Study material
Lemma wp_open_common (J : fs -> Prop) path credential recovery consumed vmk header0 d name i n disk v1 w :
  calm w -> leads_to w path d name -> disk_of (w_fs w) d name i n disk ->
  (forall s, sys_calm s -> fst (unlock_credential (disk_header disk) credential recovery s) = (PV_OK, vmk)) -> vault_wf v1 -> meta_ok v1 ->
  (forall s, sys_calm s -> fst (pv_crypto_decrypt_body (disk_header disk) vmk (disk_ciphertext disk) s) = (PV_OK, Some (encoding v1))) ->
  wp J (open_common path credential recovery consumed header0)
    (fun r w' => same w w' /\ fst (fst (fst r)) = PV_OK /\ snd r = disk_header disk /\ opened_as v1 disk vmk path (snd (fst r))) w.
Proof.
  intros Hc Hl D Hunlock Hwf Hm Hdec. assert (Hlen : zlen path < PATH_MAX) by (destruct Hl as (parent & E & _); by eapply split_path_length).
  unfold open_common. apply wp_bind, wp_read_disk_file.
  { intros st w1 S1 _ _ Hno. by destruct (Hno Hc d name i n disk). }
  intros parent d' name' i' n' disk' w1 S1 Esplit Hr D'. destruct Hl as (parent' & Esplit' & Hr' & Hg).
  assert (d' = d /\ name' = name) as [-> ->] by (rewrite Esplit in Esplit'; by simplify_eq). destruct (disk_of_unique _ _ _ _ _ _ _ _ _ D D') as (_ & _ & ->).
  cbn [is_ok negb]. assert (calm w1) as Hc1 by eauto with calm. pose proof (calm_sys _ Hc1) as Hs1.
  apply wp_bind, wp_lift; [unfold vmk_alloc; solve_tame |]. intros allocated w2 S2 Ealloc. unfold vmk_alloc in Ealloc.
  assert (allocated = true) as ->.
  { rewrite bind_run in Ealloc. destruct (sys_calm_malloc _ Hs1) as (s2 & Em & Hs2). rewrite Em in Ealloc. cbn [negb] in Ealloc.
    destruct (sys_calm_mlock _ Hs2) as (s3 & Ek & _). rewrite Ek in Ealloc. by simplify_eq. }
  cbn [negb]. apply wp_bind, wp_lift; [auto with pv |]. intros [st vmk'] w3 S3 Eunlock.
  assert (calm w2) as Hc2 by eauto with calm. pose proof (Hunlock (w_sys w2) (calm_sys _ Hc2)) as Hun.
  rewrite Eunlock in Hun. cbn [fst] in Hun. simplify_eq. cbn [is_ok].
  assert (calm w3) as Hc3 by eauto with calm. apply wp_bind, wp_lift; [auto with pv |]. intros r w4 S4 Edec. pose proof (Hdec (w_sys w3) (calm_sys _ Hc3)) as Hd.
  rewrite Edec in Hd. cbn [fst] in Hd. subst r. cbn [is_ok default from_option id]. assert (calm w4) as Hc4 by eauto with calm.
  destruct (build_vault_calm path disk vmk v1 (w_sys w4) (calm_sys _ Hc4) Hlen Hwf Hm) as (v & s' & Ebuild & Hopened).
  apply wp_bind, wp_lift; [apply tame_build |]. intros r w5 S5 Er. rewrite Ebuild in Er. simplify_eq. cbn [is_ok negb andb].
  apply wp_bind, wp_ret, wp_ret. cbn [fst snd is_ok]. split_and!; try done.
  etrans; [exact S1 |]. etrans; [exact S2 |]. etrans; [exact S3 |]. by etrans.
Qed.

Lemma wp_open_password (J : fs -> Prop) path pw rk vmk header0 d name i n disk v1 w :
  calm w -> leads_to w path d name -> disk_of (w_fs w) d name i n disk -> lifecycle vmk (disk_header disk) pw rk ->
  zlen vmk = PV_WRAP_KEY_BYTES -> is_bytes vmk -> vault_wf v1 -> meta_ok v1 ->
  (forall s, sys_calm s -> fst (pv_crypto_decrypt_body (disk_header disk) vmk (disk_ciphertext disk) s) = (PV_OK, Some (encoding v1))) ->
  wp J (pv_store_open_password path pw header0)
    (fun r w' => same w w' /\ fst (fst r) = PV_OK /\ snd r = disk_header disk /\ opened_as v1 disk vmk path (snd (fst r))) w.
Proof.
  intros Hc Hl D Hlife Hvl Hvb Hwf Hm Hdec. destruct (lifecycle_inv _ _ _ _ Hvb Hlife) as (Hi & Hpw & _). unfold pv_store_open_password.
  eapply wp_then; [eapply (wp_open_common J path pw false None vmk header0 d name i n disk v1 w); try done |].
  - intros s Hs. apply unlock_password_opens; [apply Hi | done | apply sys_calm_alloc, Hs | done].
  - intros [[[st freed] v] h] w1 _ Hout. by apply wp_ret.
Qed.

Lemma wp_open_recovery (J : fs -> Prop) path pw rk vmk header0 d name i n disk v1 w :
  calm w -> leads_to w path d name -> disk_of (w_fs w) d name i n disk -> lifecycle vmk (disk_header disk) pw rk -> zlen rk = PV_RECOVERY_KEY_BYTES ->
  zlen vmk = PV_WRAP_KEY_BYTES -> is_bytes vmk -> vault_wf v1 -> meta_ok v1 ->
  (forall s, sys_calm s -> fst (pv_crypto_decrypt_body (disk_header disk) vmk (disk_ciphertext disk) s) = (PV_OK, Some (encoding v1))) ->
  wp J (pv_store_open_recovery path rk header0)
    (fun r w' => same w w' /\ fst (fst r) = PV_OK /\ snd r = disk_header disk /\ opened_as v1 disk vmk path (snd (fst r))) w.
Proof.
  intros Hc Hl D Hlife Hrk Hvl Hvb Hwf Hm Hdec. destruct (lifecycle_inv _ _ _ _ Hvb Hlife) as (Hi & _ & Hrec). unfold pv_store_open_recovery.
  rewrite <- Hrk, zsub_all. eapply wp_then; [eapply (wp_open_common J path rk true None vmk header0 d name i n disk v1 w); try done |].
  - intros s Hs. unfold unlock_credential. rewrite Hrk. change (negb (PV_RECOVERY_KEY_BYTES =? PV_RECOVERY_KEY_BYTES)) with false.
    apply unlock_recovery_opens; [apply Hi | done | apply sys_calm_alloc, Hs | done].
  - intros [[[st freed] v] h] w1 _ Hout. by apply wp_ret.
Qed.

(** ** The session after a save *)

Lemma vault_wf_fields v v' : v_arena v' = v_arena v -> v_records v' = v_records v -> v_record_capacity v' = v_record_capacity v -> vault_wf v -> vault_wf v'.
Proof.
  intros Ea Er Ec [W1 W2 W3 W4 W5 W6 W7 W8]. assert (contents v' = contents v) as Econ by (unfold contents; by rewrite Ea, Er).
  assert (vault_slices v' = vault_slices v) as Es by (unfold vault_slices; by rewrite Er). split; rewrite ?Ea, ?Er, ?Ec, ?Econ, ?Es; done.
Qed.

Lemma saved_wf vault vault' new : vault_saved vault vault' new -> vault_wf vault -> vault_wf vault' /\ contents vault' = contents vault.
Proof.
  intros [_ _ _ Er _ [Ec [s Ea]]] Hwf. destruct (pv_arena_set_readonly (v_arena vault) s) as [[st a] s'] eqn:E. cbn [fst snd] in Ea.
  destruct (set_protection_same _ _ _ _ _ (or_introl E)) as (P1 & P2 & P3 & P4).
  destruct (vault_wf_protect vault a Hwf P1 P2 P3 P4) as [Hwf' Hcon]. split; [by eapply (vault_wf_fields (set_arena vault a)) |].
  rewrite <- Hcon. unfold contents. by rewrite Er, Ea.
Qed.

* * *

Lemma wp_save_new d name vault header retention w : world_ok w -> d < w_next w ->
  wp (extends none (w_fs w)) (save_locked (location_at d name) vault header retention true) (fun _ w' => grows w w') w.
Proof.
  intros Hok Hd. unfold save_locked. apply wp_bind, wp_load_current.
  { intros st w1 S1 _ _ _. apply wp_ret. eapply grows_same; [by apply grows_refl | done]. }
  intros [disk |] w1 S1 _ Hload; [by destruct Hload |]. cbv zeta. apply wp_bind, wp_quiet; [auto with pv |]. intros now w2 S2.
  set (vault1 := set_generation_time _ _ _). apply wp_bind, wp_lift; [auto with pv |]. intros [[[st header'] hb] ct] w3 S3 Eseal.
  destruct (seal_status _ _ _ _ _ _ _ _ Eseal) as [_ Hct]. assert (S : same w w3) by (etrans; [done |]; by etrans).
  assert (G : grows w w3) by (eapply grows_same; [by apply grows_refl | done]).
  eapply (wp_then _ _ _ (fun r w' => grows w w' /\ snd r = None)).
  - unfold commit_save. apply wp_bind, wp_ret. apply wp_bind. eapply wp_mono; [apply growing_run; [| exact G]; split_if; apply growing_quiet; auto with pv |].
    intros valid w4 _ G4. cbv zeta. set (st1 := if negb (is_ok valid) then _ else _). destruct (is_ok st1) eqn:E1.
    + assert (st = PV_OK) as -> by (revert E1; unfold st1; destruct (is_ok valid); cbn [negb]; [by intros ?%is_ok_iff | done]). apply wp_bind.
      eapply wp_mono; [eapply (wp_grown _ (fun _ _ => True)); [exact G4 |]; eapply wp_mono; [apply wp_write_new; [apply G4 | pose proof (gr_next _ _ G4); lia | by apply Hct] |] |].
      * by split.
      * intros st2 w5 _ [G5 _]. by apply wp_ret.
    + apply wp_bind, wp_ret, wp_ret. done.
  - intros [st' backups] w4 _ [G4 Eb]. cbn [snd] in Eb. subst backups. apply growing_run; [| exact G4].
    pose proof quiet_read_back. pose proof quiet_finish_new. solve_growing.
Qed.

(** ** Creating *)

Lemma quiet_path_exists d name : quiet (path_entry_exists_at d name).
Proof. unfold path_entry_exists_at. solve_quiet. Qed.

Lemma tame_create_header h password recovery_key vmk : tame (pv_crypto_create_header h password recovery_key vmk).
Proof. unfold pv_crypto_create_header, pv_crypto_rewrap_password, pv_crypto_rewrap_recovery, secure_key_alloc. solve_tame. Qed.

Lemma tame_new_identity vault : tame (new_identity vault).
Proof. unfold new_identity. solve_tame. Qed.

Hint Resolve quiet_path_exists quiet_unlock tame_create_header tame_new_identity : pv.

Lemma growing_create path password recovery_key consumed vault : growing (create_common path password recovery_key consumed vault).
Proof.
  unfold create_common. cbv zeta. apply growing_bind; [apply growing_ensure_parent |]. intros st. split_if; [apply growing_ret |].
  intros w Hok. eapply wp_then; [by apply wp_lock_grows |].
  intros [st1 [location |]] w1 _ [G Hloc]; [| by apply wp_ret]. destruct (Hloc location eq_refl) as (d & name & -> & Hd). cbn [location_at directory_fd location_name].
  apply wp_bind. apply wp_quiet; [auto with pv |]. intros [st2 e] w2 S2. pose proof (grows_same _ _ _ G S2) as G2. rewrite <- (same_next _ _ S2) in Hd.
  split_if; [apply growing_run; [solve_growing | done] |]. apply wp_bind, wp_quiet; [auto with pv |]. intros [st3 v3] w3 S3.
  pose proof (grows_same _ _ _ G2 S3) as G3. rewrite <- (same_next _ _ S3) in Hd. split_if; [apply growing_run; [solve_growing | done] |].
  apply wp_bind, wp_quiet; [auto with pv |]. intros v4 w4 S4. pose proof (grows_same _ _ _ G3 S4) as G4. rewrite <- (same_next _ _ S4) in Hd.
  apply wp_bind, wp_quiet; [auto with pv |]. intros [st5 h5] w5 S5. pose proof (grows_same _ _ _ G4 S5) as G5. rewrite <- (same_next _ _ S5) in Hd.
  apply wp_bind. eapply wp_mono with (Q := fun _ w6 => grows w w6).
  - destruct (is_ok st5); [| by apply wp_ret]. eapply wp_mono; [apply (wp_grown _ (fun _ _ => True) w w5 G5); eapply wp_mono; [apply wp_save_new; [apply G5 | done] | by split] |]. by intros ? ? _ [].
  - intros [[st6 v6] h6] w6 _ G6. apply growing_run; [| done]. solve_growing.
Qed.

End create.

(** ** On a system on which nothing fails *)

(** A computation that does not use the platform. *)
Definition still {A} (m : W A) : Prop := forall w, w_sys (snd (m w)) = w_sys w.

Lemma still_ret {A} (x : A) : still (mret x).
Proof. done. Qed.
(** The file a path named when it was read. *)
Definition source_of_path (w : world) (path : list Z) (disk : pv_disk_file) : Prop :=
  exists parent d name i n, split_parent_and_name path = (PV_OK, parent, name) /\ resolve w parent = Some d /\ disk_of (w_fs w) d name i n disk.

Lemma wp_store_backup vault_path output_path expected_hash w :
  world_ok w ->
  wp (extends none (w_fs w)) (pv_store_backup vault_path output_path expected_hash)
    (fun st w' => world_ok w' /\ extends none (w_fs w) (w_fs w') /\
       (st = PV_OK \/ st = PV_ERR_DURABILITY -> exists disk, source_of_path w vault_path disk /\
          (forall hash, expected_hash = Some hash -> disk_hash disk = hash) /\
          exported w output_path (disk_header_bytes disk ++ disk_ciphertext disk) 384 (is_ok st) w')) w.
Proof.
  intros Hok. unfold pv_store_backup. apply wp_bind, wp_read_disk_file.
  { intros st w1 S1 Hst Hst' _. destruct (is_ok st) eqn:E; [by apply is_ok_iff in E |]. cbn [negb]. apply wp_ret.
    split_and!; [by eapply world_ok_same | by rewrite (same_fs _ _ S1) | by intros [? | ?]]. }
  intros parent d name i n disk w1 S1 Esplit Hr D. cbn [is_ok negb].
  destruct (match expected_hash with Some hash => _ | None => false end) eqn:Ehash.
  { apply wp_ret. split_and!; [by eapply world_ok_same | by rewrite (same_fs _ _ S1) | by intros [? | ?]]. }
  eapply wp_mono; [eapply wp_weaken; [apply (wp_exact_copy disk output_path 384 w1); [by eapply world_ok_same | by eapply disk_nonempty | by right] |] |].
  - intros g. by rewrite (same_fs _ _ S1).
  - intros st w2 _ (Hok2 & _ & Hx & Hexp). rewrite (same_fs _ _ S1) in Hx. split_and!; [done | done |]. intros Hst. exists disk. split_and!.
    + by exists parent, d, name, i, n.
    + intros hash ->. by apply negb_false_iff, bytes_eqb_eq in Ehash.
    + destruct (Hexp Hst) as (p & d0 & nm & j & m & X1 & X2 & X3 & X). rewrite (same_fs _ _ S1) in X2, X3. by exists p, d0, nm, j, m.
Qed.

Problem description
With the line that has "pose proof quiet_read_back." as the first and the line that has "split_if; [apply growing_run; [solve_growing | done] |]. apply" as the last, repeat exactly that run of lines above and no more.

Task result
    pose proof quiet_read_back. pose proof quiet_finish_new. solve_growing.
Qed.

(** ** Creating *)

Lemma quiet_path_exists d name : quiet (path_entry_exists_at d name).
Proof. unfold path_entry_exists_at. solve_quiet. Qed.

Lemma tame_create_header h password recovery_key vmk : tame (pv_crypto_create_header h password recovery_key vmk).
Proof. unfold pv_crypto_create_header, pv_crypto_rewrap_password, pv_crypto_rewrap_recovery, secure_key_alloc. solve_tame. Qed.

Lemma tame_new_identity vault : tame (new_identity vault).
Proof. unfold new_identity. solve_tame. Qed.

Hint Resolve quiet_path_exists quiet_unlock tame_create_header tame_new_identity : pv.

Lemma growing_create path password recovery_key consumed vault : growing (create_common path password recovery_key consumed vault).
Proof.
  unfold create_common. cbv zeta. apply growing_bind; [apply growing_ensure_parent |]. intros st. split_if; [apply growing_ret |].
  intros w Hok. eapply wp_then; [by apply wp_lock_grows |].
  intros [st1 [location |]] w1 _ [G Hloc]; [| by apply wp_ret]. destruct (Hloc location eq_refl) as (d & name & -> & Hd). cbn [location_at directory_fd location_name].
  apply wp_bind. apply wp_quiet; [auto with pv |]. intros [st2 e] w2 S2. pose proof (grows_same _ _ _ G S2) as G2. rewrite <- (same_next _ _ S2) in Hd.
  split_if; [apply growing_run; [solve_growing | done] |]. apply wp_bind, wp_quiet; [auto with pv |]. intros [st3 v3] w3 S3.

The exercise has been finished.